And all of the liberals nod at this wisdom, solemnly saying...."see, he didn't say the grass is green. He said "the grass is green"!

Sotomayor is doing the same thing in her confirmation hearings.

July 15, 2009 1:00 PM  
Anonymous Anonymous said...

I think "determinative" is like "perfection". It either is present or not.

Collins above estimate that heritability contributes about 30% of the factors. The rest of the factors are non-heritable ones, which may or may not be alterable. This is much less than for other characteristics like agreeableness, extroversion, neuroticism, et al.

We wouldn't hesitate to say these factors might be due to raising or other experiences. We wouldn't warn anyone before we suggested methods for dealing with them.

Why is homosexuality being promoted as a protected trait?

Usually, the excuse is that it is a non-controllable characteristic but there is no proof of that.

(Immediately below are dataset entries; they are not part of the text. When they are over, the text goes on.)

(** * Pediatric care assistant: risk evaluator, prompt assembler, dataset loader

    A shallow embedding of [neo4j_client.py], of
    [health_assistant/pediatric_query_constructor.py] and of
    [load_dataset_to_neo4j.py], with the properties of the emergency and
    medication-safety derivations, of the prompt rendering and of the
    dataset ingestion.

    Text is held as the bytes of its UTF-8 encoding, in a Stdlib string:
    a substring of the text is a substring of the bytes, and the whitespace
    that [strip] removes is the whitespace of Python, each character in its
    encoding.  [toLower] folds the letters A..Z; [repr] is that of ASCII
    text.  The graph database is a
    record: the nodes that the code only ever creates with [MERGE] on a key
    property are finite maps on that key, relationships and nodes made with
    [CREATE] are lists in creation order.  The clock ([datetime()]) is an
    argument, in nanoseconds. *)

From Stdlib Require Import ZArith Ascii String List Bool Lia.
From stdpp Require Import base option list gmap strings pretty sorting.

Local Open Scope Z_scope.
Local Open Scope string_scope.

(** ** Text primitives *)

(** One character of [toLower]: the letters A..Z move to a..z. *)
Definition lower_ascii (c : ascii) : ascii :=
  let n := N_of_ascii c in
  if ((65 <=? n) && (n <=? 90))%N then ascii_of_N (n + 32) else c.

(** Cypher [toLower]. *)
Fixpoint toLower (s : string) : string :=
  match s with
  | EmptyString => EmptyString
  | String c s' => String (lower_ascii c) (toLower s')
  end.

(** Cypher [lhs CONTAINS rhs]: [rhs] starts at some position of [lhs]. *)
Fixpoint contains (lhs rhs : string) : bool :=
  String.prefix rhs lhs ||
  match lhs with
  | EmptyString => false
  | String _ rest => contains rest rhs
  end.

(** The code points that Python's [str.isspace] accepts, which are the
    ones that [str.strip()] removes: tab to carriage return, the four
    separators 28..31, the space, U+0085, U+00A0, U+1680, U+2000..U+200A,
    U+2028, U+2029, U+202F, U+205F and U+3000. *)
Definition SPACE_CODE_POINTS : list N :=
  [ 9; 10; 11; 12; 13; 28; 29; 30; 31; 32; 133; 160; 5760;
    8192; 8193; 8194; 8195; 8196; 8197; 8198; 8199; 8200; 8201; 8202;
    8232; 8233; 8239; 8287; 12288 ]%N.

(** The UTF-8 encoding of one code point. *)
Definition utf8 (cp : N) : string :=
  let byte (n : N) (rest : string) := String (ascii_of_N n) rest in
  (if cp <? 128 then byte cp EmptyString
   else if cp <? 2048 then byte (192 + cp / 64) (byte (128 + cp mod 64) EmptyString)
   else if cp <? 65536 then
     byte (224 + cp / 4096)
       (byte (128 + (cp / 64) mod 64) (byte (128 + cp mod 64) EmptyString))
   else
     byte (240 + cp / 262144)
       (byte (128 + (cp / 4096) mod 64)
          (byte (128 + (cp / 64) mod 64) (byte (128 + cp mod 64) EmptyString))))%N.

(** The whitespace characters, as they stand in a text. *)
Definition WHITESPACE : list string := Eval cbv in map utf8 SPACE_CODE_POINTS.

(** [w] is one whitespace character. *)
Definition is_space (w : string) : bool :=
  existsb (String.eqb w) WHITESPACE.

(** [s.lstrip()]: the whitespace characters at the start, of one, two or
    three bytes each, are dropped. *)
Fixpoint lstrip (s : string) : string :=
  match s with
  | EmptyString => EmptyString
  | String b1 rest1 =>
      if is_space (String b1 EmptyString) then lstrip rest1
      else
        match rest1 with
        | EmptyString => s
        | String b2 rest2 =>
            if is_space (String b1 (String b2 EmptyString)) then lstrip rest2
            else
              match rest2 with
              | EmptyString => s
              | String b3 rest3 =>
                  if is_space (String b1 (String b2 (String b3 EmptyString)))
                  then lstrip rest3
                  else s
              end
        end
  end.

(** [s.rstrip()]: the text is cut at the first point from which only
    whitespace is left. *)
Fixpoint rstrip (s : string) : string :=
  match s with
  | EmptyString => EmptyString
  | String b rest =>
      match lstrip s with
      | EmptyString => EmptyString
      | _ => String b (rstrip rest)
      end
  end.

(** [s.strip()] *)
Definition strip (s : string) : string := rstrip (lstrip s).

(** [sep.join(ls)] *)
Definition join (sep : string) (ls : list string) : string :=
  String.concat sep ls.

Definition nl : string := String (ascii_of_N 10) EmptyString.

(** ** Python values and exceptions *)

Set Warnings "-register-all".

Inductive pyval : Type :=
  | PyNone
  | PyBool (b : bool)
  | PyInt (z : Z)
  | PyFloat (repr : string)   (* a float, held as the text [repr] prints *)
  | PyStr (s : string)
  | PyList (l : list pyval)
  | PyDict (d : list (string * pyval)).

Abbreviation pydict := (list (string * pyval)).

Inductive exn : Type :=
  | ValueError (msg : string)
  | TypeError
  | AttributeError
  | KeyError (key : string)
  | CypherError.

Inductive result (A : Type) : Type :=
  | Ok (a : A)
  | Raise (e : exn).
Arguments Ok {A} a.
Arguments Raise {A} e.

Definition bind {A B} (r : result A) (k : A -> result B) : result B :=
  match r with
  | Ok a => k a
  | Raise e => Raise e
  end.

Notation "'let!' x := r 'in' k" := (bind r (fun x => k))
  (at level 10, x name, r at level 100, k at level 200).

(** ** The graph *)

Abbreviation props := (gmap string pyval).

(** [SET n.key = value]; setting a property to null removes it. *)
Definition set_prop (key : string) (v : pyval) (p : props) : props :=
  match v with
  | PyNone => delete key p
  | _ => <[key := v]> p
  end.

Record Child := mkChild {
  child_name : string;
  child_age : Z;
  child_weight_kg : string;       (* float, as printed *)
  child_allergies : list string;
  child_updated_at : Z
}.

(** [(c:Child)-[:TAKES {start_date, dosage, active}]->(m:Medication)] *)
Record Takes := mkTakes {
  t_child : string;
  t_medication : string;
  t_start_date : string;
  t_dosage : string;
  t_active : bool
}.

(** [(c:Child)-[:HAS_SYMPTOM {reported_date, severity, notes}]->(s:Symptom)] *)
Record HasSymptom := mkHasSymptom {
  h_child : string;
  h_symptom : string;
  h_reported_date : Z;
  h_severity : Z;
  h_notes : string
}.

(** [(m1:Medication)-[:INTERACTS_WITH {severity, description}]->(m2:Medication)] *)
Record InteractsWith := mkInteractsWith {
  i_start : string;
  i_end : string;
  i_severity : string;
  i_description : string
}.

Global Instance Takes_eq_dec : EqDecision Takes.
Proof. solve_decision. Defined.
Global Instance HasSymptom_eq_dec : EqDecision HasSymptom.
Proof. solve_decision. Defined.
Global Instance InteractsWith_eq_dec : EqDecision InteractsWith.
Proof. solve_decision. Defined.

(** [create_appointment] makes a fresh node on every call. *)
Record Appointment := mkAppointment {
  a_child : string;
  a_type : string;
  a_date : string;
  a_time : string;
  a_doctor : string;
  a_location : string;
  a_notes : string;
  a_created_at : Z;
  a_status : string
}.

Record Graph := mkGraph {
  children : gmap string Child;          (* :Child, merged on child_id *)
  medications : gmap string props;       (* :Medication, merged on name *)
  symptoms : gmap string props;          (* :Symptom, merged on name *)
  takes : list Takes;
  has_symptom : list HasSymptom;
  interacts_with : list InteractsWith;
  appointments : list Appointment;
  symptom_rules : gmap string props;     (* :SymptomRule, merged on symptom_name *)
  has_rule : gset string;                (* (s)-[:HAS_RULE]->(r), both keyed by the symptom name *)
  conditions : gmap string props;        (* :Condition, merged on name *)
  aftercare_guides : gmap string props;  (* :AfterCareGuide, merged on condition *)
  has_aftercare : gset string;           (* (c)-[:HAS_AFTERCARE]->(a), keyed by the condition name *)
  may_cause : gset (string * string);    (* (c:Condition)-[:MAY_CAUSE]->(s:Symptom) *)
  sample_dialogues : list props;         (* :SampleDialogue, created *)
  check_ins : list props                 (* :CheckIn, created *)
}.

Definition empty_graph : Graph :=
  mkGraph ∅ ∅ ∅ [] [] [] [] ∅ ∅ ∅ ∅ ∅ ∅ [] [].

(** Field updates of the graph record. *)
Definition set_children (f : gmap string Child -> gmap string Child) (g : Graph) : Graph :=
  mkGraph (f (children g)) (medications g) (symptoms g) (takes g) (has_symptom g)
    (interacts_with g) (appointments g) (symptom_rules g) (has_rule g) (conditions g)
    (aftercare_guides g) (has_aftercare g) (may_cause g) (sample_dialogues g) (check_ins g).

Definition set_medications (f : gmap string props -> gmap string props) (g : Graph) : Graph :=
  mkGraph (children g) (f (medications g)) (symptoms g) (takes g) (has_symptom g)
    (interacts_with g) (appointments g) (symptom_rules g) (has_rule g) (conditions g)
    (aftercare_guides g) (has_aftercare g) (may_cause g) (sample_dialogues g) (check_ins g).

Definition set_symptoms (f : gmap string props -> gmap string props) (g : Graph) : Graph :=
  mkGraph (children g) (medications g) (f (symptoms g)) (takes g) (has_symptom g)
    (interacts_with g) (appointments g) (symptom_rules g) (has_rule g) (conditions g)
    (aftercare_guides g) (has_aftercare g) (may_cause g) (sample_dialogues g) (check_ins g).

Definition set_takes (f : list Takes -> list Takes) (g : Graph) : Graph :=
  mkGraph (children g) (medications g) (symptoms g) (f (takes g)) (has_symptom g)
    (interacts_with g) (appointments g) (symptom_rules g) (has_rule g) (conditions g)
    (aftercare_guides g) (has_aftercare g) (may_cause g) (sample_dialogues g) (check_ins g).

Definition set_has_symptom (f : list HasSymptom -> list HasSymptom) (g : Graph) : Graph :=
  mkGraph (children g) (medications g) (symptoms g) (takes g) (f (has_symptom g))
    (interacts_with g) (appointments g) (symptom_rules g) (has_rule g) (conditions g)
    (aftercare_guides g) (has_aftercare g) (may_cause g) (sample_dialogues g) (check_ins g).

Definition set_interacts_with (f : list InteractsWith -> list InteractsWith) (g : Graph) : Graph :=
  mkGraph (children g) (medications g) (symptoms g) (takes g) (has_symptom g)
    (f (interacts_with g)) (appointments g) (symptom_rules g) (has_rule g) (conditions g)
    (aftercare_guides g) (has_aftercare g) (may_cause g) (sample_dialogues g) (check_ins g).

Definition set_appointments (f : list Appointment -> list Appointment) (g : Graph) : Graph :=
  mkGraph (children g) (medications g) (symptoms g) (takes g) (has_symptom g)
    (interacts_with g) (f (appointments g)) (symptom_rules g) (has_rule g) (conditions g)
    (aftercare_guides g) (has_aftercare g) (may_cause g) (sample_dialogues g) (check_ins g).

To be determinative, a factor would have to be 100% of the contributing factors.

July 15, 2009 1:19 PM  
Blogger JimK said...

Anon, Collins can only talk about genetic influences. Take a frinstance. There have been some surveys showing that the more older brothers you have, the more likely you are to be gay. The explanation is that the mother's body changes when she has a male in her uterus, there may be an adjustment so she does not reject the fetus as a foreign body, and the more sons she has carried the greater is her adjustment. Perhaps her adjustment, in turn, affects the development of the fetus in a way that manifests later as homosexual orientation. This is not a genetic factor but it has nothing to do with how a child is raised.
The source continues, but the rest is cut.